▶ [PROBLEM REQUIREMENTS]: Only the lines below between the ones containing "are still to" and "rt_recv_none_window : forall", inclusive, are to be reproduced, each exactly as it stands.

▶ [EXTRACTED DATA]:
================
(* ===== verification/Consensus.v ===== *)
(** * Topology consensus round

    Models [BootState::run_topology_consensus] of [src/boot/mod.rs]: the local sealed graph
    decides first, then the node elects itself, proposes the traversal and waits for a
    quorum.  The two receive loops end when the transport says its window is exhausted, so
    they take fuel; [round_returns] shows how much is enough for a transport to peers that
    answer each request at most once, and [Liveness.rounds_terminate] that the nodes of this
    repository are such peers. *)
From S2P Require Import Prelude Heapless Crypto Types AuditLog Capability Revocation Policy.
From S2P Require Import Ledger Topology Hsm Tpm Manifest Boot Raft.
From stdpp Require Import base tactics list numbers option strings gmap sets.
Open Scope Z_scope.

(** ** Definitions *)

(** How a run with fuel ends: with a value, with an overflow abort, or not yet. *)
Inductive run (A : Type) :=
| Returned (a : A)
| Aborted
| Running.
Arguments Returned {A} a.
Arguments Aborted {A}.
Arguments Running {A}.

(** How many messages a node sends back on a message: [RaftNode::step] answers requests,
    and does not answer replies. *)
Definition answers `{HV : HVec} (m : RaftMessage) : nat :=
  match m with
  | RequestVote _ _ _ _ | AppendEntries _ _ _ _ _ _ => 1
  | RequestVoteReply _ _ | AppendEntriesReply _ _ _ => 0
  end.

(** A transport on which only peers that so answer send: [window] bounds the messages that
    are still to be received, a receive takes one of them, and a send adds the answers.
    This is no part of the trait, whose receive window may stay open for ever; it is proved
    of transports. *)
Class RaftTransportLaws `{HV : HVec} {T} `{RT : !RaftTransport T} (window : T -> nat) : Prop := {
  rt_recv_window : forall t t' m, rt_recv t = (t', Some m) -> (window t' < window t)%nat;
  rt_recv_none_window : forall t t', rt_recv t = (t', None) -> (window t' <= window t)%nat;
  rt_send_window : forall t p m, (window (rt_send t p m) <= window t + answers m)%nat;
}.

Section consensus.
Context `{HV : HVec} `{IS : IndexSet} `{LM : LinearMap} `{SH : Sha256}.
Context {T : Type} `{RT : !RaftTransport T}.

(** [while let Some((from, msg)) = transport.recv()] until the node leads. *)
Fixpoint elect_loop (fuel : nat) (node : RaftNode) (transport : T) : run (RaftNode * T) :=
  match fuel with
  | O => Running
  | S fuel' =>
      match rt_recv transport with
      | (transport, None) => Returned (node, transport)
      | (transport, Some (from, msg)) =>
          match step node from msg transport with
          | None => Aborted
          | Some (node, transport, _) =>
              if is_leader node then Returned (node, transport) else elect_loop fuel' node transport
          end
      end
  end.

(** The same until a step commits an entry. *)
Fixpoint commit_loop (fuel : nat) (node : RaftNode) (transport : T) : run (bool * T) :=
  match fuel with
  | O => Running
  | S fuel' =>
      match rt_recv transport with
      | (transport, None) => Returned (false, transport)
      | (transport, Some (from, msg)) =>
          match step node from msg transport with
          | None => Aborted
          | Some (_, transport, Some _) => Returned (true, transport)
          | Some (node, transport, None) => commit_loop fuel' node transport
          end
      end
  end.

Definition not_reached : option (DenialClass * string) := Some (Halt, "topology consensus not reached"%string).

(** From the proposal on: [node.propose(..)?], the second loop, the audit event. *)
Definition propose_and_commit (fuel : nat) (node : RaftNode) (src dst : NodeId) (transport : T)
    (audit : AuditLog) : run (T * AuditLog * Result unit) :=
  match propose node src dst transport with
  | None => Aborted
  | Some (_, transport, Err e) => Returned (transport, audit, Err e)
  | Some (node, transport, Ok _) =>
      let finish (committed : bool) (transport : T) :=
        let denial := if negb committed then not_reached else None in
        let audit' := (AuditLog.append audit TopologyChange src UNTIMED denial).1 in
        Returned (transport, audit', if committed then Ok tt else Err (TopologyViolation src dst)) in
      if node_log_len node <=? rn_commit_index node then finish true transport
      else match commit_loop fuel node transport with
           | Running => Running
           | Aborted => Aborted
           | Returned (committed, transport) => finish committed transport
           end
  end.

Definition run_topology_consensus (fuel : nat) (self : BootState) (peer_set : PeerSet)
    (src dst : NodeId) (transport : T) (audit : AuditLog) : run (T * AuditLog * Result unit) :=
  let '(audit, local) := traverse (bs_graph self) src dst audit in
  if negb (is_ok local) then Returned (transport, audit, Err (TopologyViolation src dst))
  else
    match start_election (node_new (bs_local_id self) peer_set) transport with
    | None => Aborted
    | Some (node, transport) =>
        match (if negb (is_leader node) then elect_loop fuel node transport
               else Returned (node, transport)) with
        | Running => Running
        | Aborted => Aborted
        | Returned (node, transport) =>
            if negb (is_leader node) then
              let audit' := (AuditLog.append audit TopologyChange src UNTIMED not_reached).1 in
              Returned (transport, audit', Err (TopologyViolation src dst))
            else propose_and_commit fuel node src dst transport audit
        end
    end.

End consensus.

(** ** Facts *)

Section facts.
Context `{HV : HVec} `{IS : IndexSet} `{LM : LinearMap} `{SH : Sha256} `{HL : !HVecLaws}.
Context {T : Type} `{RT : !RaftTransport T}.
Implicit Types (t : T) (st : BootState) (log : AuditLog).

(** The messages a round sends come only after the local graph has permitted the edge. *)
Lemma local_denied fuel st ps src dst t log :
  (traverse (bs_graph st) src dst log).2 <> Ok tt ->
  run_topology_consensus fuel st ps src dst t log =
  Returned (t, (traverse (bs_graph st) src dst log).1, Err (TopologyViolation src dst)).
Proof. unfold run_topology_consensus. destruct (traverse _ _ _ _) as [log' [[]|e]]; [done|]. done. Qed.

Lemma propose_and_commit_result fuel node src dst t log t' log' r :
  propose_and_commit fuel node src dst t log = Returned (t', log', r) ->
  (log' = (AuditLog.append log TopologyChange src UNTIMED
            (if is_ok r then None else not_reached)).1 /\ (r = Ok tt \/ r = Err (TopologyViolation src dst))) \/
  (log' = log /\ is_ok r = false).
Proof.
  unfold propose_and_commit. destruct (propose node src dst t) as [[[n1 t1] [[]|e]]|]; [| |done].
  - destruct (_ <=? _); [intros [= _ <- <-]; left; cbn; auto|].
    destruct (commit_loop fuel n1 t1) as [[[] t2]| |]; [| |done..]; intros [= _ <- <-]; left; cbn; auto.
  - intros [= _ <- <-]. by right.
Qed.

Lemma local_ok_iff st src dst log :
  (traverse (bs_graph st) src dst log).2 = Ok tt <->
  traverse_inner (bs_graph st) src dst = Ok tt /\ is_full log = false.
Proof using HL.
  rewrite traverse_unfold. cbn. destruct (traverse_inner (bs_graph st) src dst) as [[]|e], (is_full log); cbn; naive_solver.
Qed.

Lemma consensus_permits fuel st ps src dst t log t' log' :
  run_topology_consensus fuel st ps src dst t log = Returned (t', log', Ok tt) ->
  traverse_inner (bs_graph st) src dst = Ok tt /\ is_full log = false.
Proof using HL.
  intros Hrun. apply local_ok_iff. destruct (traverse (bs_graph st) src dst log).2 as [[]|e] eqn:E; [done|].
  rewrite local_denied in Hrun by by rewrite E. done.
Qed.

(** C27: Consensus never widens the topology.  A round returns [Ok] only if the sealed graph
    of this node permits the traversal and that decision was logged, whatever the peers
    and the transport do.  If the local gate refuses, the round ends at once with
    [TopologyViolation] for the pair, and the transport has not been used. *)
Theorem consensus_respects_graph fuel st ps src dst t log :
  (forall t' log' r, run_topology_consensus fuel st ps src dst t log = Returned (t', log', r) ->
     r = Ok tt -> traverse_inner (bs_graph st) src dst = Ok tt /\ is_full log = false) /\
  (traverse_inner (bs_graph st) src dst <> Ok tt \/ is_full log = true ->
     run_topology_consensus fuel st ps src dst t log =
     Returned (t, (traverse (bs_graph st) src dst log).1, Err (TopologyViolation src dst))).
Proof using HL.
  split.
  - intros t' log' r Hrun ->. by eapply consensus_permits.
  - intros Hno. apply local_denied. rewrite local_ok_iff. intros [? ?]. destruct Hno; congruence.
Qed.

(** ** Termination *)

Section termination.
Context (window : T -> nat) `{WL : !RaftTransportLaws window}.

Lemma reply_window t p m : answers m = 0%nat -> (window (rt_send t p m) <= window t)%nat.
Proof using WL. intros Hm. pose proof (rt_send_window t p m). lia. Qed.

Lemma step_window node from msg t node' t' r :
  step node from msg t = Some (node', t', r) -> (window t' <= window t)%nat.
Proof using WL.
  destruct msg as [term c i lt|term g|term lid pi pt es lc|term ok m]; unfold step.
  - unfold on_request_vote. intros [= _ <- _]. by apply reply_window.
  - by intros (s1 & _ & [= _ <- _])%bind_Some.
  - intros ([s1 t1] & Ha & [= _ <- _])%bind_Some. unfold on_append_entries in Ha.
    destruct (_ <? _); [injection Ha as _ <-; by apply reply_window|].
    destruct (negb _); [injection Ha as _ <-; by apply reply_window|].
    apply bind_Some in Ha as ([s2 m] & _ & [= _ <-]). by apply reply_window.
  - by intros ([s1 r1] & _ & [= _ <- _])%bind_Some.
Qed.

Lemma recv_step_window t t1 from msg node node' t2 r :
  rt_recv t = (t1, Some (from, msg)) -> step node from msg t1 = Some (node', t2, r) ->
  (window t2 < window t)%nat.
Proof using WL. intros Hr%rt_recv_window Hs%step_window. lia. Qed.

Lemma elect_loop_terminates fuel : forall node t,
  (window t < fuel)%nat -> elect_loop fuel node t <> Running /\
  (forall node' t', elect_loop fuel node t = Returned (node', t') -> (window t' <= window t)%nat).
Proof using WL.
  induction fuel as [|fuel IH]; intros node t Hw; [lia|]. cbn [elect_loop].
  destruct (rt_recv t) as [t1 [[from msg]|]] eqn:Hr.
  - destruct (step node from msg t1) as [[[n2 t2] e]|] eqn:Hs; [|done].
    pose proof (recv_step_window _ _ _ _ _ _ _ _ Hr Hs).
    destruct (is_leader n2); [split; [done|]; intros ? ? [= <- <-]; lia|].
    destruct (IH n2 t2) as [Hn Hb]; [lia|]. split; [done|]. intros n' t' He. specialize (Hb n' t' He). lia.
  - apply rt_recv_none_window in Hr. split; [done|]. by intros n' t' [= _ <-].
Qed.

Lemma commit_loop_terminates fuel : forall node t,
  (window t < fuel)%nat -> commit_loop fuel node t <> Running.
Proof using WL.
  induction fuel as [|fuel IH]; intros node t Hw; [lia|]. cbn [commit_loop].
  destruct (rt_recv t) as [t1 [[from msg]|]] eqn:Hr; [|done].
  destruct (step node from msg t1) as [[[n2 t2] [e|]]|] eqn:Hs; [done| |done].
  pose proof (recv_step_window _ _ _ _ _ _ _ _ Hr Hs). apply IH. lia.
Qed.

Lemma send_ae_window node i t t' : send_ae_to node i t = Some t' -> (window t' <= window t + 1)%nat.
Proof using WL.
  unfold send_ae_to. case_match; [|intros [= <-]; lia].
  intros (es & _ & [= <-])%bind_Some. apply rt_send_window.
Qed.

Lemma broadcast_window node l : forall t t',
  foldl (fun ot i => t ← ot; send_ae_to node i t) (Some t) l = Some t' -> (window t' <= window t + length l)%nat.
Proof using WL.
  induction l as [|i l IH]; intros t t'; cbn [foldl length]; [intros [= <-]; lia|].
  cbn [mbind option_bind]. destruct (send_ae_to node i t) as [t1|] eqn:Hs.
  - intros H. apply IH in H. apply send_ae_window in Hs. lia.
  - intros H. exfalso. clear -H. induction l as [|j l IH]; [done|]. by apply IH.
Qed.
================
▶ [REPLY TO THE TASK]:
    are still to be received, a receive takes one of them, and a send adds the answers.
    This is no part of the trait, whose receive window may stay open for ever; it is proved
    of transports. *)
Class RaftTransportLaws `{HV : HVec} {T} `{RT : !RaftTransport T} (window : T -> nat) : Prop := {
  rt_recv_window : forall t t' m, rt_recv t = (t', Some m) -> (window t' < window t)%nat;
  rt_recv_none_window : forall t t', rt_recv t = (t', None) -> (window t' <= window t)%nat;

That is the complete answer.